── Data excerpts
Lemma server_received s :
  server_wf s →
  ∃ d, build_server_dict s = Some d ∧
    parse_server junk d
    = match mapM save_domain (su_routing_domains s), mapM save_domain (su_search_domains s) with
      | Some routing, Some search => POk (received_server junk s routing search)
      | _, _ => PErr PARSE_ERROR_INVALID_DOMAIN
      end.
Proof.
  intros Hs. destruct (ip_to_str_Some _ (sw_address _ Hs)) as [ip Hip].
  destruct (network_texts_Some _ (sw_networks _ Hs)) as [nets Hnets].
  unfold build_server_dict. rewrite Hip, Hnets. cbn [mbind option_bind]. eexists. split; [done|].
  rewrite parse_server_decodes. unfold server_of_dict.
  rewrite (sent_address s Hs ip nets Hip), (sent_port s Hs), (sent_protocol s Hs),
    (sent_interface s Hs), (sent_dnssec s Hs), (sent_networks s Hs ip nets Hnets).
  destruct (sent_domains s ip nets) as [-> ->].
  destruct (sent_plain_fields s ip nets) as (-> & -> & ->). cbn [check].
  destruct (mapM save_domain (su_routing_domains s)); [|done].
  destruct (mapM save_domain (su_search_domains s)); [|done]. cbn [check].
  unfold received_server, canonical_address, set_port. do 2 f_equal.
  by destruct (su_address s) as [[] z s4 s6].
Qed.

Lemma servers_received servers :
  Forall server_wf servers →
  ∃ dicts, build_servers_variant servers = Some dicts ∧
    Forall2 (λ s d, parse_server junk d
      = match mapM save_domain (su_routing_domains s), mapM save_domain (su_search_domains s) with
        | Some routing, Some search => POk (received_server junk s routing search)
        | _, _ => PErr PARSE_ERROR_INVALID_DOMAIN
        end) servers dicts.
Proof.
  induction 1 as [|s servers Hs _ (dicts & Hd & HF)]; [by exists []|].
  destruct (server_received s Hs) as (d & Hsd & Hp). exists (d :: dicts).
  unfold build_servers_variant in *. cbn. rewrite Hsd. cbn. rewrite Hd. cbn. split; [done|].
  by constructor.
Qed.

(** What the update command sends is what the daemon receives: the
    dictionaries of well-formed servers are built without reading an unwritten
    buffer, and the parser of the call reads each one as the server it was built
    from - with the port of its protocol when it has none, with the root as its
    domain when it has none, and with domains in ASCII - or refuses it for a
    domain that has no ASCII form. *)
Theorem update_received (servers : list server_uri_t) :
  Forall server_wf servers →
  ∃ dicts, build_servers_variant servers = Some dicts ∧
    Forall2 (λ s d, parse_server junk d
      = match mapM save_domain (su_routing_domains s), mapM save_domain (su_search_domains s) with
        | Some routing, Some search => POk (received_server junk s routing search)
        | _, _ => PErr PARSE_ERROR_INVALID_DOMAIN
        end) servers dicts.
Proof. apply servers_received. Qed.
End ClientProofs.

(** *** The wait for the serial *)

(** There is no argument for the third conversion. *)
Lemma on_properties_changed_undefined signal ctx : on_properties_changed signal ctx = None.
Proof. done. Qed.

Lemma run_signals_spec signals ctx :
  run_signals signals ctx = match signals with [] => Some ctx | _ :: _ => None end.
Proof. destruct signals; [done|]. cbn [run_signals]. by rewrite on_properties_changed_undefined. Qed.

(** How the wait for a serial ends. *)
Definition wait_exit (serial : Z) (property : option Z) (signals : list properties_changed) :
    option exit_code_t :=
  if bool_decide (property = Some serial) then Some EXIT_OK
  else match signals with [] => Some EXIT_COMMAND_FAILURE | _ :: _ => None end.

Lemma cli_update_exit_wf `{InetLaws} (b : bus) (options : update_command_options_t) :
  Forall server_wf (uo_servers_uris options) →
  ∃ dicts, build_servers_variant (uo_servers_uris options) = Some dicts ∧
    cli_update_command b options
    = match bus_update b dicts (mode_value (uo_mode options)) with
      | Some (serial, _) =>
          if bus_connected b && negb (serial =? 0)%Z
          then wait_exit serial (bus_serial b) (bus_signals b)
          else Some EXIT_COMMAND_FAILURE
      | None => Some EXIT_COMMAND_FAILURE
      end.
Proof.
  intros Hs. assert (is_Some (build_servers_variant (uo_servers_uris options))) as [dicts Hd].
  { apply mapM_is_Some. eapply Forall_impl; [exact Hs|]. intros s [Ha _ _ _ _ Hn].
    destruct (ip_to_str_Some _ Ha) as [ip Hip], (network_texts_Some _ Hn) as [nets Hnets].
    unfold compose, build_server_dict. rewrite Hip, Hnets. by eexists. }
  exists dicts. split; [done|]. unfold cli_update_command. rewrite Hd.
  destruct (bus_connected b); cbn [negb mbind option_bind andb];
    [|by destruct (bus_update b dicts _) as [[]|]].
  destruct (bus_update b dicts _) as [[serial msg]|]; [|done].
  destruct (serial =? 0)%Z; [done|]. cbn [negb]. unfold wait_for_serial, wait_exit.
  destruct (bus_serial b) as [z|]; [destruct (Z.eqb_spec z serial) as [->|Hne]|].
  - by rewrite bool_decide_eq_true_2.
  - rewrite bool_decide_eq_false_2 by congruence. rewrite run_signals_spec. by destruct (bus_signals b).
  - rewrite bool_decide_eq_false_2 by done. rewrite run_signals_spec. by destruct (bus_signals b).
Qed.

(** *** The options *)

Section OptionProofs.
Context `{InetLaws} `{UriParser} (json_loads : string → option json) (junk : sockaddr_storage).

Lemma parse_update_keys_wf keys st st' :
  sockaddr_typed junk → Forall server_wf (uo_servers_uris st.1) →
  parse_update_keys json_loads junk keys st = Ok st' → Forall server_wf (uo_servers_uris st'.1).
Proof.
  intros Hj. revert st. induction keys as [|key keys IH]; intros st Hst; [by intros [= <-]|].
  cbn [parse_update_keys mbind result_bind].
  destruct (parse_update_command_opt json_loads junk key st) as [st1| |] eqn:E; try done.
  apply IH. destruct st as [cfg pj], key as [|arg|arg|]; cbn in E.
  - by simplify_eq.
  - repeat case_match; by simplify_eq.
  - destruct pj; [done|]. destruct (uo_json cfg).
    + pose proof (list_from_json_wf json_loads junk arg Hj) as Hl.
      destruct (server_uri_t_list_from_json junk json_loads arg); by simplify_eq.
    + destruct (server_uri_t_init_from_string junk arg) as [u| |] eqn:Eu; simplify_eq/=.
      apply Forall_app. split; [done|]. constructor; [|done].
      by eapply init_from_string_wf.
  - by simplify_eq.
Qed.

(** C15: how [dnsconfd update] ends, whatever servers its command line gives:
    with success when the daemon accepted the call with a serial other than 0 and
    the property already has that serial; with [EXIT_COMMAND_FAILURE] when the bus
    or the call fails, when the serial is 0, and when no signal comes before the
    timeout; and when it is waiting and any signal comes, its behaviour is
    undefined: the handler gives [g_variant_get] one pointer too few. *)
Theorem cli_update_exit (b : bus) (keys : list update_key) (options : update_command_options_t) :
  sockaddr_typed junk → parse_update_command json_loads junk keys = Ok options →
  ∃ dicts, build_servers_variant (uo_servers_uris options) = Some dicts ∧
    cli_update_command b options
    = match bus_update b dicts (mode_value (uo_mode options)) with
      | Some (serial, _) =>
          if bus_connected b && negb (serial =? 0)%Z
          then if bool_decide (bus_serial b = Some serial) then Some EXIT_OK
               else match bus_signals b with
                    | [] => Some EXIT_COMMAND_FAILURE
                    | _ :: _ => None
                    end
          else Some EXIT_COMMAND_FAILURE
      | None => Some EXIT_COMMAND_FAILURE
      end.
Proof.
  intros Hj Hk. apply cli_update_exit_wf. unfold parse_update_command in Hk.
  destruct (parse_update_keys _ _ _ _) as [st| |] eqn:E; simplify_eq/=.
  eapply parse_update_keys_wf; [done| |exact E]. constructor.
Qed.
End OptionProofs.

(** *** From the command line to the daemon *)

Section EndToEnd.
Context `{UriLaws} `{!InetLaws} `{Idn} (json_loads : string → option json).
Context (junk junk' : sockaddr_storage).

Lemma received_reread s routing search :
  server_wf s → received_server junk' (uri_reread junk s) routing search
              = received_server junk' s routing search.
Proof.
  intros [Ha _ _ _ _ Hn]. unfold received_server, server_port, uri_reread. cbn.
  assert (Hc : ∀ z z' a, sockaddr_wf a →
    canonical_address z' (set_port (sin_port a) (canonical_address z a)) = canonical_address z' a
    ∧ sin_port (canonical_address z a) = sin_port a).
  { intros z z' [[] p s4 s6] [Hf _ _ _]; done. }
  destruct (Hc sockaddr_zero sockaddr_zero _ Ha) as [Hc1 Hp].
  f_equal.
  - rewrite Hp. f_equal. rewrite <-Hc1 at 2. f_equal.
    by destruct (su_address s) as [[] ? ? ?].
  - clear Hc1 Hp Ha. induction Hn as [|n ns [Hna _ _] _ IH]; [done|]. cbn. f_equal; [|exact IH].
    unfold reread_network. cbn. f_equal. destruct Hna as [Hf _ _ _].
    by destruct (na_address n) as [[] ? ? ?].
Qed.

Lemma mode_keys m :
  ∀ st, parse_update_command_opt json_loads junk (OPT_MODE (dnsconfd_mode_t_to_string m)) (st, false)
  = Ok (match m with MODE_BACKUP => st
        | _ => UpdateOptions m (uo_json st) (uo_servers_uris st) end, false).
Proof. by destruct m. Qed.

Lemma uri_keys servers texts st :
  Forall server_wf servers → Forall server_plain servers → mapM uri_of_server servers = Some texts →
  uo_json st = false →
  parse_update_keys json_loads junk ((UPDATE_KEY_ARG <$> texts) ++ [UPDATE_KEY_END]) (st, false)
  = Ok (UpdateOptions (uo_mode st) false (uo_servers_uris st ++ (uri_reread junk <$> servers)), false).
Proof.
  intros Hwf Hplain Ht%mapM_Some. revert st.
  induction Ht as [|s t servers texts Hst _ IH]; intros [m js us] Hjs; cbn in Hjs; subst.
  { cbn. by rewrite app_nil_r. }
  inversion Hwf; inversion Hplain; subst. cbn [fmap list_fmap app parse_update_keys].
  cbn [parse_update_command_opt uo_json]. destruct (uri_reparsed junk s) as (t' & Ht' & Hp); [done..|].
  rewrite Hst in Ht'. simplify_eq. rewrite Hp. cbn [mbind result_bind].
  rewrite IH by done. cbn. by rewrite <-app_assoc.
Qed.

(** C13: from the command line to the daemon: the URIs of any well-formed servers
    (whose strings need no escapes), given to [dnsconfd update] with any mode,
    are parsed by the client, sent, and read by the daemon as the same servers,
    in order, with the defaults filled in. *)
Theorem uris_reach_daemon (m : dnsconfd_mode_t) (servers : list server_uri_t) :
  sockaddr_typed junk → Forall server_wf servers → Forall server_plain servers →
  ∃ texts options dicts,
    mapM uri_of_server servers = Some texts ∧
    parse_update_command json_loads junk
      (OPT_MODE (dnsconfd_mode_t_to_string m) :: (UPDATE_KEY_ARG <$> texts) ++ [UPDATE_KEY_END])
    = Ok options ∧
    uo_mode options = m ∧ build_servers_variant (uo_servers_uris options) = Some dicts ∧
    Forall2 (λ s d, parse_server junk' d
      = match mapM save_domain (su_routing_domains s), mapM save_domain (su_search_domains s) with
        | Some routing, Some search => POk (received_server junk' s routing search)
        | _, _ => PErr PARSE_ERROR_INVALID_DOMAIN
        end) servers dicts.
Proof.
  intros Hj Hwf Hplain.
  assert (is_Some (mapM uri_of_server servers)) as [texts Ht].
  { apply mapM_is_Some. rewrite Forall_forall in Hwf, Hplain |- *. intros s Hs.
    destruct (uri_reparsed junk s) as (t & Ht & _); [by auto..|]. by exists t. }
  assert (Hre : Forall server_wf (uri_reread junk <$> servers)).
  { apply Forall_fmap. rewrite Forall_forall in Hwf, Hplain |- *. intros s Hs.
    destruct (uri_reparsed junk s) as (t & _ & Hi); [by auto..|]. by eapply init_from_string_wf. }
  destruct (servers_received junk' _ Hre) as (dicts & Hd & HF).
  exists texts, (UpdateOptions m false (uri_reread junk <$> servers)), dicts.
  split; [done|]. split; [|split; [done|split; [done|]]].
  - unfold parse_update_command. cbn [parse_update_keys].
    rewrite (mode_keys m (UpdateOptions MODE_BACKUP false [])). cbn [mbind result_bind].
    rewrite (uri_keys servers texts) by (try done; by destruct m). by destruct m.
  - apply Forall2_fmap_l in HF. clear Ht Hd Hre. induction HF as [|s d ss ds Hs _ IH]; [constructor|].
    inversion Hwf; inversion Hplain; subst. constructor; [|by apply IH]. cbn in Hs. rewrite Hs.
    destruct (mapM save_domain (su_routing_domains s)); [|done].
    destruct (mapM save_domain (su_search_domains s)); [|done]. by rewrite received_reread.
Qed.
────
Task directions
For each line in the entries that contains the string "InetLaws", make a copy.

Reply
Lemma cli_update_exit_wf `{InetLaws} (b : bus) (options : update_command_options_t) :
Context `{InetLaws} `{UriParser} (json_loads : string → option json) (junk : sockaddr_storage).
Context `{UriLaws} `{!InetLaws} `{Idn} (json_loads : string → option json).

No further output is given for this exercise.